= What this task involves =
Of the entries below, restate word for word only the section that runs from the line with "is not among the sources." to the line with "or Darwin [qsort_r]", counting both ends.

(Listed entries begins)

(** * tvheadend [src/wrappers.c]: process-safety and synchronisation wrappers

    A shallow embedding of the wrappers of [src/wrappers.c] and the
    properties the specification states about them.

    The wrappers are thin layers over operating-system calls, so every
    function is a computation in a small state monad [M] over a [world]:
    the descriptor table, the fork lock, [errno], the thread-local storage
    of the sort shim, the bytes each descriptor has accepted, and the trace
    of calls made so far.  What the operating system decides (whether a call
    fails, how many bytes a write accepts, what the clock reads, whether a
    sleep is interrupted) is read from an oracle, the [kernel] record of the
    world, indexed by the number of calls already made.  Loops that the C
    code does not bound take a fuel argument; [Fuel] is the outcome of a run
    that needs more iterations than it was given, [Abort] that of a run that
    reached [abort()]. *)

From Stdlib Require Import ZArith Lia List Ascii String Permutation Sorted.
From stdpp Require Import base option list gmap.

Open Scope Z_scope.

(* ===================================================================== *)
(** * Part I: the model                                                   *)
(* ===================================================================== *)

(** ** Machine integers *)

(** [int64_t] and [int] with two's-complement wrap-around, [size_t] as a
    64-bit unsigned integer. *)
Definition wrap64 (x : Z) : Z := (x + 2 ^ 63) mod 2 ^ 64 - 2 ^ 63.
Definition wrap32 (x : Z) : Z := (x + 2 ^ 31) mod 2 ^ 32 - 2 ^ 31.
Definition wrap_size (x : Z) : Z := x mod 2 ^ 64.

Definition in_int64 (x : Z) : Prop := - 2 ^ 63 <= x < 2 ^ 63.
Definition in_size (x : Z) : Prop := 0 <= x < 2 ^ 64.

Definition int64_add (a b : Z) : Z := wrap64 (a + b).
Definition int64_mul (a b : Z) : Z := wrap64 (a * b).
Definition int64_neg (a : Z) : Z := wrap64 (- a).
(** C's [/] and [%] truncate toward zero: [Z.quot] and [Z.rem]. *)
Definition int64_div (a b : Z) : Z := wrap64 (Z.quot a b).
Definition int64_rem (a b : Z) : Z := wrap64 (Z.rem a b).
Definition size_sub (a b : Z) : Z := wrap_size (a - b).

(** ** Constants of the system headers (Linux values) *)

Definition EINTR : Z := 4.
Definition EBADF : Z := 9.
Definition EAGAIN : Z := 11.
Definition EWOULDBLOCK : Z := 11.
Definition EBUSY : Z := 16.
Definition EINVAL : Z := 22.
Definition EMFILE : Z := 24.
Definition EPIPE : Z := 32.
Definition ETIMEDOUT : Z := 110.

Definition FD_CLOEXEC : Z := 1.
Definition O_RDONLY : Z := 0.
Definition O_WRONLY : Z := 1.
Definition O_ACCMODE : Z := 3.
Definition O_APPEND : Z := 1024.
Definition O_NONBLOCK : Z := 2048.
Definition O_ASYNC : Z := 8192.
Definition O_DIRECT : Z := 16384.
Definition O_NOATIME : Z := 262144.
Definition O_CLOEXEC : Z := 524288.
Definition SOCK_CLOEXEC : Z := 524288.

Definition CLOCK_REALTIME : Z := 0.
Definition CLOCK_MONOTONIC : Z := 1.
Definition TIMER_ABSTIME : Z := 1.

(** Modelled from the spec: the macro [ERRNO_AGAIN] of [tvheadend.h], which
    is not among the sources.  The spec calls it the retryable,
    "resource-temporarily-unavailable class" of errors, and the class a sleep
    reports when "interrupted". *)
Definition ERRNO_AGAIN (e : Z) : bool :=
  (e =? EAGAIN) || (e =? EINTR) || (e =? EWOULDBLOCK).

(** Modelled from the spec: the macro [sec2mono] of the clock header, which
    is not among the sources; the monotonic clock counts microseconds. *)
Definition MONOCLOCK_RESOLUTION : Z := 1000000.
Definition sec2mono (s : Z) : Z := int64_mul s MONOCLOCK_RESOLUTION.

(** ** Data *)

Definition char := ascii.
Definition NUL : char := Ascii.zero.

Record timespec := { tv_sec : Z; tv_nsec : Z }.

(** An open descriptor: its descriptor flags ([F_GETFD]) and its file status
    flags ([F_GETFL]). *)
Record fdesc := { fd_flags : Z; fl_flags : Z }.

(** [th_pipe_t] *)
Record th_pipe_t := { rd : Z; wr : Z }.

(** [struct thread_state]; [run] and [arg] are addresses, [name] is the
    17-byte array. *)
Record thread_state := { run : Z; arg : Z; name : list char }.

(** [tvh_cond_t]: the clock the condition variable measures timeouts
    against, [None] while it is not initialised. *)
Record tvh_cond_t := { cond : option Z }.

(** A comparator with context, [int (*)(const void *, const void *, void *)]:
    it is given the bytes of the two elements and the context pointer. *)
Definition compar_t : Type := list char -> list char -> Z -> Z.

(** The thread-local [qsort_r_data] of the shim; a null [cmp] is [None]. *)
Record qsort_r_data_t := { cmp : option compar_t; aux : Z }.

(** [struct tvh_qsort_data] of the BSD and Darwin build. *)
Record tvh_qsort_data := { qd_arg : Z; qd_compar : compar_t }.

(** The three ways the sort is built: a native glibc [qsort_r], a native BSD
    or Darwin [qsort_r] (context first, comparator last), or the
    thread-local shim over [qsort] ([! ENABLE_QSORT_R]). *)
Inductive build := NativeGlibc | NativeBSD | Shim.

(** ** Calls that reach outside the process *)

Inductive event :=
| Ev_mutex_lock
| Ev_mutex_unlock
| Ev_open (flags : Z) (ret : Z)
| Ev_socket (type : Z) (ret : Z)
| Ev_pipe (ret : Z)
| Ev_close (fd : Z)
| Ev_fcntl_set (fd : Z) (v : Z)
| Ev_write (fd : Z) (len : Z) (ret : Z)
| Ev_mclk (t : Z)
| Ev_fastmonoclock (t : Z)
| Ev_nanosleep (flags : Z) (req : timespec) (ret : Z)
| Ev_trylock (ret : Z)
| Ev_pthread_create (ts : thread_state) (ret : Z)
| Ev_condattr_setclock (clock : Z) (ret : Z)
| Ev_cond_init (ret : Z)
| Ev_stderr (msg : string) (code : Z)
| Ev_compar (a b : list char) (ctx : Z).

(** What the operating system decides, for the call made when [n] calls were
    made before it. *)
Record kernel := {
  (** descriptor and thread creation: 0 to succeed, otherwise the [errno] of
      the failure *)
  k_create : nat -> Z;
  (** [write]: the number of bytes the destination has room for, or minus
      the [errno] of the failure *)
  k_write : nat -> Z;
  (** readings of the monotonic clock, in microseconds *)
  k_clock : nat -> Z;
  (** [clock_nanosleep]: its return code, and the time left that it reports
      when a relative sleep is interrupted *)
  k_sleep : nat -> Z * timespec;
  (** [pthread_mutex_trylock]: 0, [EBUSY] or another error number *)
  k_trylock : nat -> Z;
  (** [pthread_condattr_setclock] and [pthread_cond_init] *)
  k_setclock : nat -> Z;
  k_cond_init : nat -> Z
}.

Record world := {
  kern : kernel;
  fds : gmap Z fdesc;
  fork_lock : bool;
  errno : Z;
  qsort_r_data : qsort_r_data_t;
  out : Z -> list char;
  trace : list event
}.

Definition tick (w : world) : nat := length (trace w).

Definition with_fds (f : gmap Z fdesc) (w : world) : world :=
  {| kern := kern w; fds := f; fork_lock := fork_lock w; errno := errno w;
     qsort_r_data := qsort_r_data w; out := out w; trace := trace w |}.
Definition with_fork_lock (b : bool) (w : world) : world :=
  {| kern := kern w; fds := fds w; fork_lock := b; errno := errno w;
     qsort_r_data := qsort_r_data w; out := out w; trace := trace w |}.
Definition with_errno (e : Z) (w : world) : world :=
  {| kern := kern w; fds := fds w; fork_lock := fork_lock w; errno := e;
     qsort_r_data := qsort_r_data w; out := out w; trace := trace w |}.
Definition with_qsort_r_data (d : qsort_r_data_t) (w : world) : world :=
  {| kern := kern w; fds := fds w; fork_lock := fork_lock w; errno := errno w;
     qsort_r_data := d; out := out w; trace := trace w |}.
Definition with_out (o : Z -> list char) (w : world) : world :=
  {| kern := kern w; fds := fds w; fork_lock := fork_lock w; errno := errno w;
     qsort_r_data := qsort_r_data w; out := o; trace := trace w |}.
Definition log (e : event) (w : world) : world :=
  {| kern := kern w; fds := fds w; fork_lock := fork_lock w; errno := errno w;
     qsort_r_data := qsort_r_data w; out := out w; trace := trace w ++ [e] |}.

(Listed entries ends)

= Solution =
    is not among the sources.  The spec calls it the retryable,
    "resource-temporarily-unavailable class" of errors, and the class a sleep
    reports when "interrupted". *)
Definition ERRNO_AGAIN (e : Z) : bool :=
  (e =? EAGAIN) || (e =? EINTR) || (e =? EWOULDBLOCK).

(** Modelled from the spec: the macro [sec2mono] of the clock header, which
    is not among the sources; the monotonic clock counts microseconds. *)
Definition MONOCLOCK_RESOLUTION : Z := 1000000.
Definition sec2mono (s : Z) : Z := int64_mul s MONOCLOCK_RESOLUTION.

(** ** Data *)

Definition char := ascii.
Definition NUL : char := Ascii.zero.

Record timespec := { tv_sec : Z; tv_nsec : Z }.

(** An open descriptor: its descriptor flags ([F_GETFD]) and its file status
    flags ([F_GETFL]). *)
Record fdesc := { fd_flags : Z; fl_flags : Z }.

(** [th_pipe_t] *)
Record th_pipe_t := { rd : Z; wr : Z }.

(** [struct thread_state]; [run] and [arg] are addresses, [name] is the
    17-byte array. *)
Record thread_state := { run : Z; arg : Z; name : list char }.

(** [tvh_cond_t]: the clock the condition variable measures timeouts
    against, [None] while it is not initialised. *)
Record tvh_cond_t := { cond : option Z }.

(** A comparator with context, [int (*)(const void *, const void *, void *)]:
    it is given the bytes of the two elements and the context pointer. *)
Definition compar_t : Type := list char -> list char -> Z -> Z.

(** The thread-local [qsort_r_data] of the shim; a null [cmp] is [None]. *)
Record qsort_r_data_t := { cmp : option compar_t; aux : Z }.

(** [struct tvh_qsort_data] of the BSD and Darwin build. *)
Record tvh_qsort_data := { qd_arg : Z; qd_compar : compar_t }.

(** The three ways the sort is built: a native glibc [qsort_r], a native BSD
    or Darwin [qsort_r] (context first, comparator last), or the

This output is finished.